» **PROBLEM**: Output the whole listing with nothing altered.

» **PROVIDED ENTRIES**:
(** What the operations queued by a model make of the reverse accessor
    [n] on their common target. *)
Lemma model_queue_reverse_accessor d target S w' rf n :
  (∀ rf', rf' ∈ relations (all_local_fields (d_meta d)) →
          rf_model rf' = target) →
  rf ∈ relations (all_local_fields (d_meta d)) →
  rf_hidden rf = false → rf_accessor_name rf = Some n →
  (∀ rf', rf' ∈ relations (all_local_fields (d_meta d)) →
          rf_hidden rf' = false → rf_accessor_name rf' = Some n →
          rf_related_accessor_class rf' = rf_related_accessor_class rf) →
  for_each run_operation (po_op <$> model_queue d) S = Ok w' →
  w_attrs w' !! (target, n)
  = Some (if eligible d && issubclass S target SealableModel
          then seal_cls (rf_related_accessor_class rf)
          else rf_related_accessor_class rf).
Proof.
  intros Htargets Hrf Hvisible Hn Hclash.
  set (c := rf_related_accessor_class rf).
  set (rfs := relations (all_local_fields (d_meta d))) in *.
  rewrite po_op_model_queue, for_each_app. fold rfs.
  destruct (for_each run_operation (resolve_related_class (d_name d) <$> rfs) S)
    as [S1|e] eqn:Hfirst; [|done].
  change (Ok S1 ≫= ?k) with (k S1).
  (* the reverse descriptors are stored *)
  assert (w_classes S1 = w_classes S ∧ w_attrs S1 !! (target, n) = Some c)
    as [Hclasses Hstored].
  { split.
    - apply (for_each_invariant run_operation
               (resolve_related_class (d_name d) <$> rfs)
               (λ u, w_classes u = w_classes S) S S1); [|done..].
      intros op u u' (rf' & -> & _)%list_elem_of_fmap Hrun Hu.
      apply run_resolve_classes in Hrun as [-> _]. done.
    - apply (for_each_establish run_operation
               (resolve_related_class (d_name d) <$> rfs)
               (λ _, True) (λ u, w_attrs u !! (target, n) = Some c)
               (resolve_related_class (d_name d) rf) S S1); try done.
      + intros op u u' (rf' & -> & Hrf')%list_elem_of_fmap Hrun _ Hu.
        rewrite (run_resolve_attrs _ _ _ _ (target, n) Hrun).
        case_decide as Hd; [|done].
        destruct Hd as (? & ? & _). f_equal. by apply Hclash.
      + intros u u' Hrun _.
        rewrite (run_resolve_attrs _ _ _ _ (target, n) Hrun).
        rewrite decide_True; [done|]. repeat split; [done..|].
        by apply Htargets.
      + apply list_elem_of_fmap. by exists rf. }
  destruct (eligible d); simpl.
  2:{ by intros [= <-]. }
  assert (∀ u, w_classes u = w_classes S →
               issubclass u target SealableModel
               = issubclass S target SealableModel) as Hsub.
  { intros u Hu. unfold issubclass. by rewrite (linearization_ext u S). }
  destruct (issubclass S target SealableModel) eqn:Hsealable.
  - (* the deferred halves guard the accessor *)
    apply (for_each_establish run_operation
             (make_remote_field_descriptor_sealable_op (d_name d) <$> rfs)
             (λ u, w_classes u = w_classes S
                   ∧ (w_attrs u !! (target, n) = Some c
                      ∨ w_attrs u !! (target, n) = Some (seal_cls c)))
             (λ u, w_attrs u !! (target, n) = Some (seal_cls c))
             (make_remote_field_descriptor_sealable_op (d_name d) rf) S1 w').
    + intros op u u' (rf' & -> & _)%list_elem_of_fmap Hrun [Hu Hcell].
      apply run_remote_attrs in Hrun as (Hc & k & -> & _).
      split; [congruence|]. rewrite lookup_wrap.
      case_decide; [|done]. right.
      destruct Hcell as [->| ->]; simpl; [done|by rewrite seal_cls_idemp].
    + intros op u u' (rf' & -> & _)%list_elem_of_fmap Hrun _ Hcell.
      apply run_remote_attrs in Hrun as (_ & k & -> & _).
      rewrite lookup_wrap, Hcell. case_decide; [|done]. simpl.
      by rewrite seal_cls_idemp.
    + intros u u' Hrun [Hu Hcell].
      apply run_remote_attrs in Hrun as (_ & k & -> & Hk & _).
      rewrite (Htargets rf Hrf), (Hsub u Hu) in Hk.
      destruct (Hk eq_refl) as (accessor & Hacc & ->).
      rewrite Hn in Hacc. injection Hacc as <-.
      assert (is_Some (w_classes S !! target)) as [tcls Htcls].
      { unfold issubclass, linearization in Hsealable.
        destruct (w_classes S !! target); [by eexists|].
        apply bool_decide_eq_true in Hsealable.
        by apply elem_of_nil in Hsealable. }
      unfold linearization. rewrite Hu, Htcls.
      rewrite owner_cell_own by (destruct Hcell as [->| ->]; by eexists).
      rewrite lookup_wrap, decide_True by done.
      destruct Hcell as [->| ->]; simpl; [done|by rewrite seal_cls_idemp].
    + apply list_elem_of_fmap. by exists rf.
    + split; [done|by left].
  - (* the deferred halves return at once *)
    apply (for_each_invariant run_operation
             (make_remote_field_descriptor_sealable_op (d_name d) <$> rfs)
             (λ u, w_classes u = w_classes S
                   ∧ w_attrs u !! (target, n) = Some c) S1 w'); [|done].
    intros op u u' (rf' & -> & Hrf')%list_elem_of_fmap Hrun [Hu Hcell].
    apply run_remote_attrs in Hrun as (Hc & k & -> & _ & Hk).
    rewrite (Htargets rf' Hrf'), (Hsub u Hu) in Hk.
    rewrite (Hk eq_refl). split; [congruence|done].
Qed.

» **RESPONSE AREA**:
(** What the operations queued by a model make of the reverse accessor
    [n] on their common target. *)
Lemma model_queue_reverse_accessor d target S w' rf n :
  (∀ rf', rf' ∈ relations (all_local_fields (d_meta d)) →
          rf_model rf' = target) →
  rf ∈ relations (all_local_fields (d_meta d)) →
  rf_hidden rf = false → rf_accessor_name rf = Some n →
  (∀ rf', rf' ∈ relations (all_local_fields (d_meta d)) →
          rf_hidden rf' = false → rf_accessor_name rf' = Some n →
          rf_related_accessor_class rf' = rf_related_accessor_class rf) →
  for_each run_operation (po_op <$> model_queue d) S = Ok w' →
  w_attrs w' !! (target, n)
  = Some (if eligible d && issubclass S target SealableModel
          then seal_cls (rf_related_accessor_class rf)
          else rf_related_accessor_class rf).
Proof.
  intros Htargets Hrf Hvisible Hn Hclash.
  set (c := rf_related_accessor_class rf).
  set (rfs := relations (all_local_fields (d_meta d))) in *.
  rewrite po_op_model_queue, for_each_app. fold rfs.
  destruct (for_each run_operation (resolve_related_class (d_name d) <$> rfs) S)
    as [S1|e] eqn:Hfirst; [|done].
  change (Ok S1 ≫= ?k) with (k S1).
  (* the reverse descriptors are stored *)
  assert (w_classes S1 = w_classes S ∧ w_attrs S1 !! (target, n) = Some c)
    as [Hclasses Hstored].
  { split.
    - apply (for_each_invariant run_operation
               (resolve_related_class (d_name d) <$> rfs)
               (λ u, w_classes u = w_classes S) S S1); [|done..].
      intros op u u' (rf' & -> & _)%list_elem_of_fmap Hrun Hu.
      apply run_resolve_classes in Hrun as [-> _]. done.
    - apply (for_each_establish run_operation
               (resolve_related_class (d_name d) <$> rfs)
               (λ _, True) (λ u, w_attrs u !! (target, n) = Some c)
               (resolve_related_class (d_name d) rf) S S1); try done.
      + intros op u u' (rf' & -> & Hrf')%list_elem_of_fmap Hrun _ Hu.
        rewrite (run_resolve_attrs _ _ _ _ (target, n) Hrun).
        case_decide as Hd; [|done].
        destruct Hd as (? & ? & _). f_equal. by apply Hclash.
      + intros u u' Hrun _.
        rewrite (run_resolve_attrs _ _ _ _ (target, n) Hrun).
        rewrite decide_True; [done|]. repeat split; [done..|].
        by apply Htargets.
      + apply list_elem_of_fmap. by exists rf. }
  destruct (eligible d); simpl.
  2:{ by intros [= <-]. }
  assert (∀ u, w_classes u = w_classes S →
               issubclass u target SealableModel
               = issubclass S target SealableModel) as Hsub.
  { intros u Hu. unfold issubclass. by rewrite (linearization_ext u S). }
  destruct (issubclass S target SealableModel) eqn:Hsealable.
  - (* the deferred halves guard the accessor *)
    apply (for_each_establish run_operation
             (make_remote_field_descriptor_sealable_op (d_name d) <$> rfs)
             (λ u, w_classes u = w_classes S
                   ∧ (w_attrs u !! (target, n) = Some c
                      ∨ w_attrs u !! (target, n) = Some (seal_cls c)))
             (λ u, w_attrs u !! (target, n) = Some (seal_cls c))
             (make_remote_field_descriptor_sealable_op (d_name d) rf) S1 w').
    + intros op u u' (rf' & -> & _)%list_elem_of_fmap Hrun [Hu Hcell].
      apply run_remote_attrs in Hrun as (Hc & k & -> & _).
      split; [congruence|]. rewrite lookup_wrap.
      case_decide; [|done]. right.
      destruct Hcell as [->| ->]; simpl; [done|by rewrite seal_cls_idemp].
    + intros op u u' (rf' & -> & _)%list_elem_of_fmap Hrun _ Hcell.
      apply run_remote_attrs in Hrun as (_ & k & -> & _).
      rewrite lookup_wrap, Hcell. case_decide; [|done]. simpl.
      by rewrite seal_cls_idemp.
    + intros u u' Hrun [Hu Hcell].
      apply run_remote_attrs in Hrun as (_ & k & -> & Hk & _).
      rewrite (Htargets rf Hrf), (Hsub u Hu) in Hk.
      destruct (Hk eq_refl) as (accessor & Hacc & ->).
      rewrite Hn in Hacc. injection Hacc as <-.
      assert (is_Some (w_classes S !! target)) as [tcls Htcls].
      { unfold issubclass, linearization in Hsealable.
        destruct (w_classes S !! target); [by eexists|].
        apply bool_decide_eq_true in Hsealable.
        by apply elem_of_nil in Hsealable. }
      unfold linearization. rewrite Hu, Htcls.
      rewrite owner_cell_own by (destruct Hcell as [->| ->]; by eexists).
      rewrite lookup_wrap, decide_True by done.
      destruct Hcell as [->| ->]; simpl; [done|by rewrite seal_cls_idemp].
    + apply list_elem_of_fmap. by exists rf.
    + split; [done|by left].
  - (* the deferred halves return at once *)
    apply (for_each_invariant run_operation
             (make_remote_field_descriptor_sealable_op (d_name d) <$> rfs)
             (λ u, w_classes u = w_classes S
                   ∧ w_attrs u !! (target, n) = Some c) S1 w'); [|done].
    intros op u u' (rf' & -> & Hrf')%list_elem_of_fmap Hrun [Hu Hcell].
    apply run_remote_attrs in Hrun as (Hc & k & -> & _ & Hk).
    rewrite (Htargets rf' Hrf'), (Hsub u Hu) in Hk.
    rewrite (Hk eq_refl). split; [congruence|done].
Qed.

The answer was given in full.